Una giornata speciale
La prima Messa, alle 7:00, nello scampanio per lo scoprimento del SS. Crocifisso di San Miniato, con il Sindaco presente e con molti fedeli (quasi nessuno giovane). Commovente per la sua semplicità, in quell’andare a baciare i piedi di un Crocifisso miracoloso venerato da sette secoli, portando ognuno le sue pene e le sue richieste. Poi a Capannoli accolto dal suono delle campane: una chiesa grandissima piena di gente, un coro di giovani potente, 35 cresime ad altrettanti adolescenti e, pur nell’inevitabile formalismo delle cerimonie, una partecipazione forte. Quando ho chiesto, nell’invocazione allo Spirito, di pregare in silenzio per quei ragazzi, il silenzio c’è stato davvero, intenso, pieno. Lo Spirito era lì.
Una Chiesa viva
L’ultima celebrazione della mattina in un’Unità pastorale, che inizia un proprio Giubileo, per celebrare sette anni di cammino insieme. Anche qui campane a festa, un coro coinvolgente, bambini, giovani, famiglie, anziani, religiose. Presente la signora Sindaca che, salutandomi, mi ha detto la sua commozione, per una celebrazione in cui si respirava gioia e speranza. Perché questo resoconto?

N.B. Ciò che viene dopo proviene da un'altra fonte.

(* ===== verification/Stream.v ===== *)
(** * Incremental decoding of a byte stream

    The four envelopes of [src/transport/protocol.cpp] and the frame decoder of
    [src/transport/frame.cpp] share one control structure: append the bytes
    received to a buffer, then loop, each iteration either asking for more bytes
    ([break]), emitting one packet and erasing its bytes from the front of the
    buffer, or setting [error_], clearing the buffer and stopping.  This file is
    that loop, with an interface [StreamStep] stating what a loop body promises
    to it.  The results proved against the interface (termination, prefix
    stability, independence of the way a stream is cut into chunks) hold for
    every decoder that discharges it. *)

From S2P Require Import Prelude.

(** What one iteration of a decoding loop decides. *)
Inductive verdict (P : Type) :=
| Wait
| Emit (p : P) (consumed : nat)
| Reject (err : string).
Arguments Wait {P}.
Arguments Emit {P} p consumed.
Arguments Reject {P} err.

(** The loop.  [None] in the last component means that the loop was left by
    the plain [break]; [Some e] that [error_] was set to [e] and the buffer
    cleared. *)
Fixpoint drain_fuel {P} (step : list byte -> verdict P) (fuel : nat) (buf : list byte)
  : list P * list byte * option string :=
  match fuel with
  | O => ([], buf, None)
  | S fuel' =>
      match step buf with
      | Wait => ([], buf, None)
      | Reject e => ([], [], Some e)
      | Emit p n =>
          let '(ps, rest, e) := drain_fuel step fuel' (drop n buf) in
          (p :: ps, rest, e)
      end
  end.

(** Every iteration erases at least one byte, so one more unit of fuel than
    there are bytes never runs out (see [drain_fuel_enough]). *)
Definition drain {P} (step : list byte -> verdict P) (buf : list byte) :=
  drain_fuel step (S (length buf)) buf.

(** What the body of a decoding loop promises: it consumes what it emits, it
    makes progress, and neither an emitted packet nor an error is revised when
    more bytes arrive. *)
Class StreamStep {P} (step : list byte -> verdict P) : Prop := {
  step_consumes : forall b p n, step b = Emit p n -> (0 < n <= length b)%nat;
  step_emit_stable : forall b c p n, step b = Emit p n -> step (b ++ c) = Emit p n;
  step_reject_stable : forall b c e, step b = Reject e -> step (b ++ c) = Reject e
}.

Section Drain.
Context {P : Type} (step : list byte -> verdict P) `{!StreamStep step}.

Lemma drain_fuel_enough f1 f2 buf :
  (length buf < f1)%nat -> (length buf < f2)%nat ->
  drain_fuel step f1 buf = drain_fuel step f2 buf.
Proof.
  revert f2 buf. induction f1 as [|f1 IH]; intros f2 buf H1 H2; [lia|].
  destruct f2 as [|f2]; [lia|]. cbn.
  destruct (step buf) as [|p n|e] eqn:E; try done.
  apply step_consumes in E.
  rewrite (IH f2 (drop n buf)) by (rewrite length_drop; lia). done.
Qed.

(** The loop unrolls once. *)
Lemma drain_unfold buf :
  drain step buf =
  match step buf with
  | Wait => ([], buf, None)
  | Reject e => ([], [], Some e)
  | Emit p n => let '(ps, rest, e) := drain step (drop n buf) in (p :: ps, rest, e)
  end.
Proof.
  unfold drain at 1. cbn [drain_fuel].
  destruct (step buf) as [|p n|e] eqn:E; try done.
  apply step_consumes in E. unfold drain.
  erewrite (drain_fuel_enough (length buf)); [done | rewrite length_drop; lia ..].
Qed.

Lemma drain_ind (Q : list byte -> list P * list byte * option string -> Prop) :
  (forall b, step b = Wait -> Q b ([], b, None)) ->
  (forall b e, step b = Reject e -> Q b ([], [], Some e)) ->
  (forall b p n ps rest e, step b = Emit p n -> drain step (drop n b) = (ps, rest, e) ->
     Q (drop n b) (ps, rest, e) -> Q b (p :: ps, rest, e)) ->
  forall b, Q b (drain step b).
Proof.
  intros Hw Hr He b.
  induction b as [b IH] using (induction_ltof1 _ length). unfold ltof in IH.
  rewrite drain_unfold. destruct (step b) as [|p n|e] eqn:E; auto.
  destruct (drain step (drop n b)) as [[ps rest] e] eqn:D.
  eapply He; eauto. rewrite <- D. apply IH.
  apply step_consumes in E. rewrite length_drop. lia.
Qed.

(** When the loop stops without an error its buffer asks for more bytes. *)
Lemma drain_waits buf ps rest : drain step buf = (ps, rest, None) -> step rest = Wait.
Proof.
  revert ps rest. pattern buf, (drain step buf). apply drain_ind; intros; simplify_eq; eauto.
Qed.

Lemma drain_reject_clears buf ps rest e : drain step buf = (ps, rest, Some e) -> rest = [].
Proof.
  revert ps rest e. pattern buf, (drain step buf). apply drain_ind; intros; simplify_eq; eauto.
Qed.

Lemma drain_reject_inv buf ps rest e :
  drain step buf = (ps, rest, Some e) -> exists b, step b = Reject e.
Proof.
  revert ps rest e. pattern buf, (drain step buf). apply drain_ind; intros; simplify_eq; eauto.
Qed.

(** Cutting a stream at any byte changes nothing: when the first part decodes
    without error, decoding the second part after it gives what decoding the
    concatenation gives, packets, remaining bytes and error alike. *)
Lemma drain_app_ok b1 b2 ps1 rest1 :
  drain step b1 = (ps1, rest1, None) ->
  drain step (b1 ++ b2) =
    let '(ps2, rest2, e2) := drain step (rest1 ++ b2) in (ps1 ++ ps2, rest2, e2).
Proof.
  revert ps1 rest1. pattern b1, (drain step b1).
  apply drain_ind; clear b1; [intros b _ | discriminate | intros b p n ps rest e E D IH];
    intros ps1 rest1 Heq; simplify_eq.
  - destruct (drain step (rest1 ++ b2)) as [[? ?] ?]. done.
  - rewrite drain_unfold, (step_emit_stable _ _ _ _ E).
    apply step_consumes in E.
    rewrite drop_app_le, (IH ps rest1) by (done || lia).
    destruct (drain step (rest1 ++ b2)) as [[? ?] ?]. done.
Qed.

(** An error found in a prefix is found in the whole stream, after the same
    packets. *)
Lemma drain_app_reject b1 b2 ps1 rest1 e :
  drain step b1 = (ps1, rest1, Some e) -> drain step (b1 ++ b2) = (ps1, [], Some e).
Proof.
  revert ps1 rest1 e. pattern b1, (drain step b1).
  apply drain_ind; clear b1; [discriminate | intros b e0 E | intros b p n ps rest e0 E D IH];
    intros ps1 rest1 e Heq; simplify_eq; rewrite drain_unfold.
  - by rewrite (step_reject_stable _ _ _ E).
  - rewrite (step_emit_stable _ _ _ _ E). apply step_consumes in E.
    rewrite drop_app_le by lia. by rewrite (IH ps rest1 e).
Qed.

(** A stream that starts with one complete packet. *)
Lemma drain_emit p frame rest :
  step frame = Emit p (length frame) ->
  drain step (frame ++ rest) =
    let '(ps, r, e) := drain step rest in (p :: ps, r, e).
Proof.
  intros E. rewrite drain_unfold, (step_emit_stable _ _ _ _ E), drop_app_length. done.
Qed.

(** A stream made of complete packets, and nothing else, yields those packets
    in order and leaves an empty buffer. *)
Lemma drain_frames (frames : list (P * list byte)) :
  step [] = Wait ->
  Forall (fun '(p, f) => step f = Emit p (length f)) frames ->
  drain step (concat (map snd frames)) = (map fst frames, [], None).
Proof.
  intros Hnil. induction 1 as [|[p f] frames E _ IH]; cbn [map concat fst snd].
  - by rewrite drain_unfold, Hnil.
  - by rewrite (drain_emit _ _ _ E), IH.
Qed.

End Drain.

Perché questa è la Chiesa che conosco, la Chiesa che si scopre debole, ma che vive, e che ha bisogno dell’essenziale, di vedere e toccare che la vita con Cristo è più umana e più bella. Questa è la Chiesa concreta che nei primi due anni del Cammino Sinodale abbiamo ascoltato, e che ha chiesto che viviamo la missione con uno stile di prossimità, che si curi la formazione, in particolare degli adulti, che ha chiesto di vivere una reale corresponsabilità nella costruzione della Chiesa.
Il documento sinodale
Il documento che ieri abbiamo votato ne è un frutto, ma un frutto ancora embrionale. Ho sentito in più punti la forzatura di far diventare richiesta di tutti ciò che era solo di pochi e la difficoltà di chi doveva votare, senza ormai poter più far distinzioni, articoli in cui c’erano, tutte insieme, proposte non omogenee e – è una mia valutazione – tendenziose. Il Cammino Sinodale ci ha rilanciato nella missione e nella vicinanza a «tutti, tutti, tutti», come ci diceva Papa Francesco. Ma l’apertura senza limiti (cattolica) non era per Papa Francesco senza criteri chiari. Invece nel nostro documento sinodale ci sono alcune espressioni che ritengo ambigue: proprio quelle che adesso sono sulla bocca di tutti. Sul punto controverso dell’accoglienza delle persone omosessuali, per esempio, si aggiunge all’accoglienza auspicata il «riconoscimento». Ma «riconoscere» non è sinonimo di «accogliere»: ho ascoltato io, come tanti con me (lo disse per esempio a noi nuovi vescovi nel settembre 2023 dove parlava proprio di questo tema) Papa Francesco affermare che la Chiesa accoglie tutti, ma non accetta che si portino “bandiere”, altrimenti si scade in una rivendicazione ideologica.
Il cammino della Chiesa
Scrivo queste righe perché il Cammino Sinodale mi sta a cuore e perché credo fermamente che la sinodalità sia la strada della Chiesa, come del resto Papa Leone ha ripetuto varie volte in questi mesi e in questi giorni. Non possiamo ridurlo alle controversie su questi punti particolari che non sono pacifici, e che inoltre che non scaldano granché la vita quotidiana delle comunità che conosco. Esse si rianimano quando si fa esperienza non di documenti o di programmi pastorali, ma della presenza misteriosa e concreta di Cristo. Allora rinasce la comunione, la corresponsabilità, l’accoglienza. Il rischio è che si perda la cosa fondamentale che il Cammino di questi anni ci ha insegnato: ad ascoltare lo Spirito nell’ascolto dell’altro, a condividere le responsabilità, a metterci in gioco personalmente nella testimonianza e nella costruzione della Chiesa.
L’impegno di una comunità
Mercoledì 29 nella mia diocesi faremo un’assemblea diocesana per comunicare a tutti il passo che il cammino di questi anni e l’incontro di ieri a Roma ci ha consegnato. Quello su cui metterò l’accento non saranno certo quei pochi articoli a mio parere inadeguati: sarà invece la bellezza della partecipazione da incrementare e a cui dare carne concreta, la spinta a ravvivare la nostra presenza umile, da poveri, in mezzo ai poveri (Che bellezza la “Dilexit te”!) e l’impegno per formarci insieme nella vita della comunità: è in essa che Cristo si fa visibile, come stamani nelle celebrazioni di paese della mia diocesi «di periferia».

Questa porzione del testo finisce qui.